I make this soup often. It seems so ordinary to me, that I don’t really associate it with a recipe, I just make it. But it’s so good, you might want to try making some. There are a few key ingredients that I’ve found make it one of the best chicken soups I’ve ever tasted.
Here’s how I make it.
Start with a rotisserie chicken. Stew it in some water for at least an hour to get all the flavor out of the chicken and into the broth. Remove the bird and bone it (if you wear some of those latex gloves, your fingers won’t smell like chicken the rest of the evening).
If I do this the day before, I like to put the broth in a pitcher or tall container so any fat rises and can be skimmed off when it solidifies when it’s cool. I don’t like fat. (There’s not usually that much.)
Then I put the meat into the broth and start adding stuff. You kind of have to have an idea of how much soup you want to end up with, so you know how much stuff to put in. If you have more meat than you want (for a smaller pot of soup) save some out for other meals.
I always start with celery when I make soups. It’s my favorite ingredient. If you buy a stalk of celery, pick out a dark green one with a lot of leaves on it. there’s more flavor in the leafy ends. Use them. Go heavy on the celery. It’s an invisible vegetable that offends no one.
Onion adds good flavor. Often I use dry onion because it’s easy. If I use fresh onion, I saute it first unless I’m sure it will simmer long enough so it’s not crunchy. I don’t like crunchy onions in my soups.
Other vegetables that belong in chicken soup:
Carrots. If the carrots are fresh and beautiful, I don’t peel them because there is so much flavor in the peel. If they are old and look scary, I peel them.
Corn. Canned or frozen.
Green beans. Fresh at Costco these days, or canned if you must.
Potatoes or noodles. I like both but not at the same time. If I use noodles, I like egg noodles, not the thick heavy ones that are long and hard to eat with a spoon. I cook the noodles separately, then add them so all that starchy stuff that’s in the boiling water doesn’t end up in the soup.

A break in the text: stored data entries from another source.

(** * Fastest-lap: registry API and optimal-laptime transcription

    A shallow embedding of two layers of the repository:

    - [src/main/c/fastestlapc.cpp]: the C API with its five process-wide
      tables of named artifacts (module [Api]);
    - [src/core/applications/optimal_laptime.hpp]: the trapezoidal
      transcription of the minimum-time problem, the bounds handed to the
      interior-point solver and the post-processing of its solution
      (module [Laptime]).

    Scalars ([scalar] = [double] in the sources) are modelled by exact
    rationals [Q]: the properties below are about which terms enter which
    formula and where they are stored, not about rounding. *)

From Stdlib Require Import QArith Qround Qabs Qfield List Lia.
From stdpp Require Import gmap strings list fin_maps pretty.

Open Scope string_scope.

(** ** Exceptions and outcomes *)

(** The exception classes the sources throw or catch. [std::out_of_range]
    is what [std::unordered_map::at] raises on a missing key;
    [lion_exception] belongs to the XML library the API calls. *)
Inductive exception : Type :=
| fastest_lap_exception (what : string)
| lion_exception (what : string)
| runtime_error (what : string)
| out_of_range (what : string).

(** Result of running a piece of the program: a value, a thrown exception,
    or undefined behaviour (reading an element of an empty [std::vector]). *)
Inductive outcome (A : Type) : Type :=
| Ok (a : A)
| Throw (e : exception)
| Undefined.

Arguments Ok {A} a.
Arguments Throw {A} e.
Arguments Undefined {A}.

Definition bind {A B : Type} (k : A -> outcome B) (m : outcome A) : outcome B :=
  match m with
  | Ok a => k a
  | Throw e => Throw e
  | Undefined => Undefined
  end.

#[global] Instance outcome_bind : MBind outcome := @bind.
#[global] Instance outcome_ret : MRet outcome := @Ok.

#[global] Instance outcome_fmap : FMap outcome :=
  fun A B f m =>
    match m with
    | Ok a => Ok (f a)
    | Throw e => Throw e
    | Undefined => Undefined
    end.

Definition is_ok {A : Type} (m : outcome A) : bool :=
  match m with Ok _ => true | _ => false end.

(** The double-quote and the line-feed characters, used inside diagnostic
    messages. *)
Definition dq : string := String (Ascii.ascii_of_nat 34) EmptyString.
Definition newline : string := String (Ascii.ascii_of_nat 10) EmptyString.

Module Api.

(** ** XML option documents

    The option strings are parsed by an XML library that is not part of
    the repository. A parsed document is modelled by its path-indexed view:
    the element reached by [get_element(path)], if any. A missing element,
    a missing attribute or a value of the wrong type is a thrown
    [lion_exception]. *)

Inductive Xml_value : Type :=
| Xml_bool (b : bool)
| Xml_number (x : Q)
| Xml_numbers (xs : list Q)
| Xml_text (s : string).

Record Xml_element : Type := {
  get_name : string;
  element_value : Xml_value;
  get_attributes : list (string * string);
  get_children_names : list string
}.

Abbreviation Xml_document := (gmap string Xml_element).

Definition has_element (doc : Xml_document) (path : string) : bool :=
  match doc !! path with Some _ => true | None => false end.

Definition get_element (doc : Xml_document) (path : string) : outcome Xml_element :=
  match doc !! path with
  | Some e => Ok e
  | None => Throw (lion_exception ("element not found: " ++ path))
  end.

Definition get_value_bool (e : Xml_element) : outcome bool :=
  match element_value e with
  | Xml_bool b => Ok b
  | _ => Throw (lion_exception "value is not a bool")
  end.

Definition get_value_scalar (e : Xml_element) : outcome Q :=
  match element_value e with
  | Xml_number x => Ok x
  | _ => Throw (lion_exception "value is not a scalar")
  end.

Definition get_value_vector (e : Xml_element) : outcome (list Q) :=
  match element_value e with
  | Xml_numbers xs => Ok xs
  | _ => Throw (lion_exception "value is not a vector")
  end.

Definition get_value_text (e : Xml_element) : outcome string :=
  match element_value e with
  | Xml_text s => Ok s
  | _ => Throw (lion_exception "value is not text")
  end.

(** [get_value(scalar())] stored into an [int]: the fraction is dropped,
    and a value outside the range of [int] is undefined. *)
Definition get_value_scalar_as_int (e : Xml_element) : outcome Z :=
  x ← get_value_scalar e;
  let n := (Qnum x ÷ Zpos (Qden x))%Z in
  if decide (- 2 ^ 31 <= n < 2 ^ 31)%Z then Ok n else Undefined.

(** [get_value(int())] stored into a [size_t]. *)
Definition get_value_size_t (e : Xml_element) : outcome Z :=
  match element_value e with
  | Xml_number x => Ok (Qfloor x mod 2 ^ 64)%Z
  | _ => Throw (lion_exception "value is not an int")
  end.

Fixpoint assoc (key : string) (l : list (string * string)) : option string :=
  match l with
  | [] => None
  | (k, v) :: l' => if String.eqb k key then Some v else assoc key l'
  end.

Definition get_attribute (e : Xml_element) (name : string) : outcome string :=
  match assoc name (get_attributes e) with
  | Some v => Ok v
  | None => Throw (lion_exception ("attribute not found: " ++ name))
  end.

(** [if ( doc.has_element(path) ) field = doc.get_element(path).get_value(T())] *)
Definition read_if_present {A : Type} (doc : Xml_document) (path : string)
    (get_value : Xml_element -> outcome A) (current : A) : outcome A :=
  if has_element doc path then e ← get_element doc path; get_value e
  else Ok current.

(** [std::find] followed by [std::distance]. *)
Fixpoint find_index (name : string) (names : list string) : option nat :=
  match names with
  | [] => None
  | n :: names' =>
      if String.eqb n name then Some 0%nat
      else match find_index name names' with
           | Some i => Some (S i)
           | None => None
           end
  end.

Definition mem (name : string) (names : list string) : bool :=
  match find_index name names with Some _ => true | None => false end.

(** The two vehicle models of the API. *)
Inductive vehicle_kind : Type := lot2016kart_all | limebeer2014f1_all.

(** *** [Optimal_laptime_configuration] *)

Record Optimal_laptime_configuration : Type := {
  warm_start : bool;
  save_warm_start : bool;
  write_xml : bool;
  xml_file_name : string;
  print_level : Z;
  steady_state_speed : Q;
  is_direct : bool;
  is_closed : bool;
  set_initial_condition : bool;
  compute_sensitivity : bool;
  sigma : Q;
  output_variables_prefix : string;
  variables_to_save : list string;
  integral_constraints : list (string * Q * Q);
  control_type : list string;
  dissipations : list Q;
  hypermeshes : list (list Q);
  q_start : list (option Q);
  qa_start : list (option Q);
  u_start : list (option Q)
}.

Definition get_default_is_direct (kind : vehicle_kind) : bool :=
  match kind with limebeer2014f1_all => true | lot2016kart_all => false end.

Definition get_default_control_types (kind : vehicle_kind) : list string :=
  match kind with
  | limebeer2014f1_all => ["full-mesh"; "full-mesh"; "dont optimize"]
  | lot2016kart_all => ["full-mesh"; "full-mesh"]
  end.

Definition get_default_dissipations (kind : vehicle_kind) : list Q :=
  match kind with
  | limebeer2014f1_all => [5; 8 # 10000; 0]%Q
  | lot2016kart_all => [1 # 100; 200 * 200 * (1 # 10000000000)]%Q
  end.

(** The numbers of states and of algebraic states of the two vehicle
    models, [vehicle_t::vehicle_ad_curvilinear::NSTATE] and [NALGEBRAIC],
    are declared with the models, outside the API file. The number of
    controls is the size of the two arrays of defaults above. *)
Class Model_sizes : Type := {
  NSTATE : vehicle_kind -> nat;
  NALGEBRAIC : vehicle_kind -> nat
}.

Definition NCONTROL (kind : vehicle_kind) : nat :=
  length (get_default_control_types kind).

(** A [std::array<scalar,N>] member declared without an initialiser: its
    [N] entries are indeterminate ([None]) until they are written. *)
Definition indeterminate (n : nat) : list (option Q) := repeat None n.

(** [std::copy(v.cbegin(), v.cend(), a.begin())] into a [std::array]: the
    first [v.size()] entries of the array are overwritten and the others
    are left as they were; there is no check of the sizes, and copying more
    entries than the array has writes past its end. *)
Definition copy_into_array (v : list Q) (a : list (option Q))
  : outcome (list (option Q)) :=
  if decide (length v <= length a)%nat
  then Ok ((Some <$> v) ++ drop (length v) a)%list
  else Undefined.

If I use potatoes, cube them. Keep the skins on if you like the skins. I do. More flavor. I often use the red potatoes because the skins are clean and the cubes don’t turn to mush like russets.

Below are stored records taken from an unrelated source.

(** * SplitChunksPlugin: a shallow embedding of lib/optimize/SplitChunksPlugin.js

    The development follows the layout of the source file: size accounting
    helpers, the comparison of chunks-info items, the normalisation of cache
    groups, the chunk-set index ([getCombinations]), the candidate builder
    ([addModuleToChunksInfoMap]) and the body of the selection loop, followed by
    the warning bookkeeping of the max-size pass, the normalisation of the
    options, and the limits and part names of the max-size pass.

    JavaScript numbers are modelled by [Z] (sizes, priorities, counters) and by
    [JsNum] where [Infinity] is a value the code produces and tests for.
    Plain objects used as string-keyed records of sizes are [gmap string Z];
    the sizes of a chunks-info item, the one such record that is created
    with [Object.prototype] behind it, are read through [readSize];
    insertion-ordered [Map]s and [Set]s whose iteration order the code observes
    are association lists and duplicate-free lists. *)

From Stdlib Require Import ZArith Ascii String List Lia DecimalString.
From Stdlib Require DecimalPos DecimalZ.
From stdpp Require Import base option list gmap strings sorting.

Local Open Scope string_scope.
Local Open Scope list_scope.
Local Open Scope Z_scope.

(** ** JavaScript values reaching the size options *)

Inductive JsValue :=
| JsUndefined
| JsNull
| JsBoolean (b : bool)
| JsNumber (n : Z)
| JsString (s : string)
| JsFunction
| JsObject (props : gmap string Z).

(** Numbers that may be [Infinity] (request budgets). *)
Inductive JsNum :=
| Num (n : Z)
| Infinity.

Definition isFinite (n : JsNum) : bool :=
  match n with Num _ => true | Infinity => false end.

(** [a < b] for a finite left operand. *)
Definition ltNum (a : Z) (b : JsNum) : bool :=
  match b with Num n => a <? n | Infinity => true end.

Definition minNum (a b : JsNum) : JsNum :=
  match a, b with
  | Num x, Num y => Num (Z.min x y)
  | Num x, Infinity => Num x
  | Infinity, Num y => Num y
  | Infinity, Infinity => Infinity
  end.

(** Outcome of code that may [throw]. *)
Inductive Result (A : Type) :=
| Ok (a : A)
| Throw (message : string).
Arguments Ok {A} a.
Arguments Throw {A} message.

#[global] Instance Result_bind : MBind Result := λ A B k r,
  match r with
  | Ok a => k a
  | Throw msg => Throw msg
  end.

#[global] Instance Result_ret : MRet Result := λ A a, Ok a.

(** ** Insertion-ordered [Map] and [Set]

    A JavaScript [Map] iterates in insertion order and [set] on an existing key
    keeps the key's position; a [Set] iterates in insertion order and [add] of
    a present element does nothing.  [delete] leaves no entry under the key,
    respectively no occurrence of the element. *)

Section Collections.
Context {K V : Type} `{EqDecision K}.

Fixpoint mapGet (key : K) (m : list (K * V)) : option V :=
  match m with
  | [] => None
  | (k, v) :: rest => if decide (k = key) then Some v else mapGet key rest
  end.

Definition mapHas (key : K) (m : list (K * V)) : bool :=
  match mapGet key m with Some _ => true | None => false end.

Fixpoint mapSet (key : K) (value : V) (m : list (K * V)) : list (K * V) :=
  match m with
  | [] => [(key, value)]
  | (k, v) :: rest =>
      if decide (k = key) then (k, value) :: rest
      else (k, v) :: mapSet key value rest
  end.

Definition mapDelete (key : K) (m : list (K * V)) : list (K * V) :=
  filter (λ entry, entry.1 ≠ key) m.

Definition mapKeys (m : list (K * V)) : list K := m.*1.

Definition mapValues (m : list (K * V)) : list V := m.*2.

Definition setHas (x : K) (s : list K) : bool := bool_decide (x ∈ s).

Definition setAdd (x : K) (s : list K) : list K :=
  if setHas x s then s else s ++ [x].

Definition setDelete (x : K) (s : list K) : list K :=
  filter (λ y, y ≠ x) s.

(** [isOverlap]: true if at least one item of [a] is in [b]. *)
Definition isOverlap (a b : list K) : bool :=
  existsb (λ item, setHas item b) a.
End Collections.

(** ** Size accounting *)

Module Sizes.

(** [Object.create(null)] *)
Definition emptySizes : gmap string Z := ∅.

(** [Object.assign(target, source)]: the own properties of [source] are
    written over those of [target]. *)
Definition assign (target source : gmap string Z) : gmap string Z :=
  source ∪ target.

Definition normalizeSizes (value : JsValue) : gmap string Z :=
  match value with
  | JsNumber n => <["javascript" := n]> emptySizes
  | JsObject props => assign emptySizes props
  | _ => emptySizes
  end.

Definition mergeSizes (value defaultValue : JsValue) : gmap string Z :=
  match value with
  | JsUndefined => normalizeSizes defaultValue
  | _ =>
      let sizes := normalizeSizes value in
      let defaultSizes := normalizeSizes defaultValue in
      assign (assign emptySizes defaultSizes) sizes
  end.

Definition combineSizes (a b : gmap string Z) (combine : Z → Z → Z)
  : gmap string Z :=
  merge (λ x y,
    match x, y with
    | Some va, Some vb => Some (combine va vb)
    | Some va, None => Some va
    | None, Some vb => Some vb
    | None, None => None
    end) a b.

(** The property names of [Object.prototype]. *)
Definition objectPrototypeNames : list string :=
  ["constructor"; "__defineGetter__"; "__defineSetter__"; "hasOwnProperty";
   "__lookupGetter__"; "__lookupSetter__"; "isPrototypeOf";
   "propertyIsEnumerable"; "toString"; "valueOf"; "__proto__";
   "toLocaleString"].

Now comes the important part: FLAVOR. The soup needs flavor. Start with chicken bullion. Get the wet bullion like they sell in jars at Costco. Add enough to make it taste good. Next add Poultry Seasoning. This is important. When you smell it, you’ll know why. Sage and other herbs. You must add this. Then Mrs. Dash. I put that in just about everything I make that has vegetables in it. Be generous. Then salt and pepper to taste.
Now the next important thing is that the broth needs BODY. Add Cream of Chicken Soup. The concentrate. Don’t add more water. This will thicken the broth and add flavor. In a small pot for a small family, add one can and decide if you want more. In a large pot for lots of people, I usually add about 3 cans.

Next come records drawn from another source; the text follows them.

(** ** The merge map as a set of keys *)

Lemma markMerged_In (m : list (nat * nat)) (k k' : nat * nat) :
  In k' (markMerged m k) <-> In k' m \/ k' = k.
Proof.
  unfold markMerged.
  destruct (existsb _ m) eqn:He.
  - apply existsb_exists in He as (k0 & Hin & Heq).
    apply andb_prop in Heq as [H1 H2]. apply Nat.eqb_eq in H1, H2.
    assert (k0 = k) by (destruct k0, k; cbn in *; congruence). subst k0.
    split; [auto|]. intros [H | ->]; assumption.
  - rewrite in_app_iff. cbn. split; intros [H|H]; auto.
    + destruct H as [<-|[]]. auto.
Qed.

Lemma fold_markMerged_In (f : nat -> nat * nat) (ms : list nat) :
  forall (m : list (nat * nat)) (k : nat * nat),
    In k (fold_left (fun m i => markMerged m (f i)) ms m)
    <-> In k m \/ exists i, In i ms /\ k = f i.
Proof.
  induction ms as [|i ms IH]; intros m k; cbn [fold_left].
  - split; [auto|]. intros [H|(i & [] & _)]. exact H.
  - rewrite IH, markMerged_In. split.
    + intros [[H | ->] | (j & Hj & ->)]; eauto.
      * right. exists i. split; [left; reflexivity|reflexivity].
      * right. exists j. split; [right; exact Hj|reflexivity].
    + intros [H|(j & [<- | Hj] & ->)]; eauto.
Qed.

(** ** Rows compared cell by cell *)

Lemma rowsDiffer4 (a b c d x y z w : Z) :
  rowsDiffer [a; b; c; d] [x; y; z; w]
  = negb ((a =? x) && (b =? y) && (c =? z) && (d =? w)).
Proof.
  destruct (rowsDiffer _ _) eqn:Hd.
  - destruct (Z.eqb_spec a x); [|reflexivity].
    destruct (Z.eqb_spec b y); [|reflexivity].
    destruct (Z.eqb_spec c z); [|reflexivity].
    destruct (Z.eqb_spec d w); [|reflexivity].
    subst. assert (H : rowsDiffer [x; y; z; w] [x; y; z; w] = false)
      by (apply rowsDiffer_false; reflexivity).
    congruence.
  - apply rowsDiffer_false in Hd. injection Hd as -> -> -> ->.
    rewrite !Z.eqb_refl. reflexivity.
Qed.

Lemma rowsDiffer_true (a b : list Z) : rowsDiffer a b = true <-> a <> b.
Proof.
  rewrite <- not_false_iff_true, rowsDiffer_false. reflexivity.
Qed.

Lemma rowsDiffer_rev (a b : list Z) :
  rowsDiffer a (rev b) = rowsDiffer (rev a) b.
Proof.
  destruct (rowsDiffer (rev a) b) eqn:H.
  - apply rowsDiffer_true. apply rowsDiffer_true in H. intro E. apply H.
    rewrite E. apply rev_involutive.
  - apply rowsDiffer_false. apply rowsDiffer_false in H. rewrite <- H.
    symmetry. apply rev_involutive.
Qed.

(** ** A whole loop over the rows *)

(** The loop over the rows transforms each row on its own. *)
Lemma rowFold_char (op : LineOp) (mark : nat -> nat -> nat * nat)
    (g : Grid) (mm : list (nat * nat)) :
  length g = SIZE ->
  let '(g', mm', moved', total') :=
    fold_left (rowStep op mark) (seq 0 SIZE) (g, mm, false, 0) in
  g' = map (lineOut op) g
  /\ moved' = existsb (fun row => rowsDiffer row (lineOut op row)) g
  /\ total' = sumList (map (lineGain op) g)
  /\ forall k, In k mm'
               <-> In k mm
                   \/ exists r i, (r < SIZE)%nat
                                  /\ In i (lineMerged op (nth r g [])) /\ k = mark r i.
Proof.
  intro Hlen. line4 g Hlen.
  unfold lineOut, lineGain, lineMerged.
  cbn [seq SIZE fold_left]. unfold rowStep. cbn [nth map existsb].
  destruct (op x) as [[o0 m0] g0] eqn:E0.
  cbn [assign length Nat.ltb Nat.leb firstn skipn app nth].
  destruct (op x0) as [[o1 m1] g1] eqn:E1.
  cbn [assign length Nat.ltb Nat.leb firstn skipn app nth].
  destruct (op x1) as [[o2 m2] g2] eqn:E2.
  cbn [assign length Nat.ltb Nat.leb firstn skipn app nth].
  destruct (op x2) as [[o3 m3] g3] eqn:E3.
  cbn [assign length Nat.ltb Nat.leb firstn skipn app nth fst snd].
  split; [reflexivity|]. split.
  { destruct (rowsDiffer x o0), (rowsDiffer x0 o1), (rowsDiffer x1 o2),
      (rowsDiffer x2 o3); reflexivity. }
  split; [unfold sumList; cbn; lia|].
  intro k. rewrite !fold_markMerged_In. split.
  - intros [[[[H|(i & Hi & ->)]|(i & Hi & ->)]|(i & Hi & ->)]|(i & Hi & ->)];
      [left; exact H| | | |]; right.
    + exists 0%nat, i. unfold SIZE. cbn. rewrite E0. splits; auto; lia.
    + exists 1%nat, i. unfold SIZE. cbn. rewrite E1. splits; auto; lia.
    + exists 2%nat, i. unfold SIZE. cbn. rewrite E2. splits; auto; lia.
    + exists 3%nat, i. unfold SIZE. cbn. rewrite E3. splits; auto; lia.
  - intros [H|(r & i & Hr & Hi & ->)]; [tauto|].
    index4 r Hr; cbn [nth] in Hi; rewrite ?E0, ?E1, ?E2, ?E3 in Hi;
      cbn [fst snd] in Hi; eauto 10.
Qed.

(** ** Mirror and transpose *)

Lemma mirror_involutive (g : Grid) : mirror (mirror g) = g.
Proof.
  unfold mirror. rewrite map_map. rewrite <- (map_id g) at 2.
  apply map_ext. intro row. apply rev_involutive.
Qed.

Lemma mirror_ok (g : Grid) : grid_ok g = true -> grid_ok (mirror g) = true.
Proof. intro Hg. grid_cells Hg. reflexivity. Qed.

Lemma transpose_involutive (g : Grid) :
  grid_ok g = true -> transpose (transpose g) = g.
Proof. intro Hg. grid_cells Hg. reflexivity. Qed.

Lemma transpose_ok (g : Grid) : grid_ok g = true -> grid_ok (transpose g) = true.
Proof. intro Hg. grid_cells Hg. reflexivity. Qed.

Lemma transpose_cell (g : Grid) (r c : nat) :
  (r < SIZE)%nat -> (c < SIZE)%nat -> cell (transpose g) r c = cell g c r.
Proof.
  intros Hr Hc. index4 r Hr; index4 c Hc; reflexivity.
Qed.

Lemma mirror_cell (g : Grid) (r c : nat) :
  grid_ok g = true -> (r < SIZE)%nat -> (c < SIZE)%nat ->
  cell (mirror g) r c = cell g r (SIZE - 1 - c).
Proof.
  intros Hg Hr Hc. grid_cells Hg. index4 r Hr; index4 c Hc; reflexivity.
Qed.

If you have people with gluten issues, instead of the Cream of Chicken Soup, add instant mashed potatoes. Yep. Secret ingredient. I add both. (One year after Thanksgiving I was making turkey soup to finish off the leftovers and I had a huge pot on the stove. I wanted to get rid of the mashed potatoes, so I put a big spoonful into the soup. It disappeared into nothing. I added more and it disappeared. So I dumped the whole pile of potatoes into the soup–maybe 4-6 cups. It was the best soup I’d ever made. You couldn’t tell it had mashed potatoes in it.) Now I add mashed potatoes to most vegetable soups I make. It gives the broth body and flavor and no one knows it’s there.
Usually by the time you’ve finished jazzing up the broth, the vegetables are cooked and the soup is ready to serve. The last thing is fresh parsley. Chop some and add it at the end so it stays green and fresh. It makes a difference.
That’s how I do it. I hope you enjoy this one.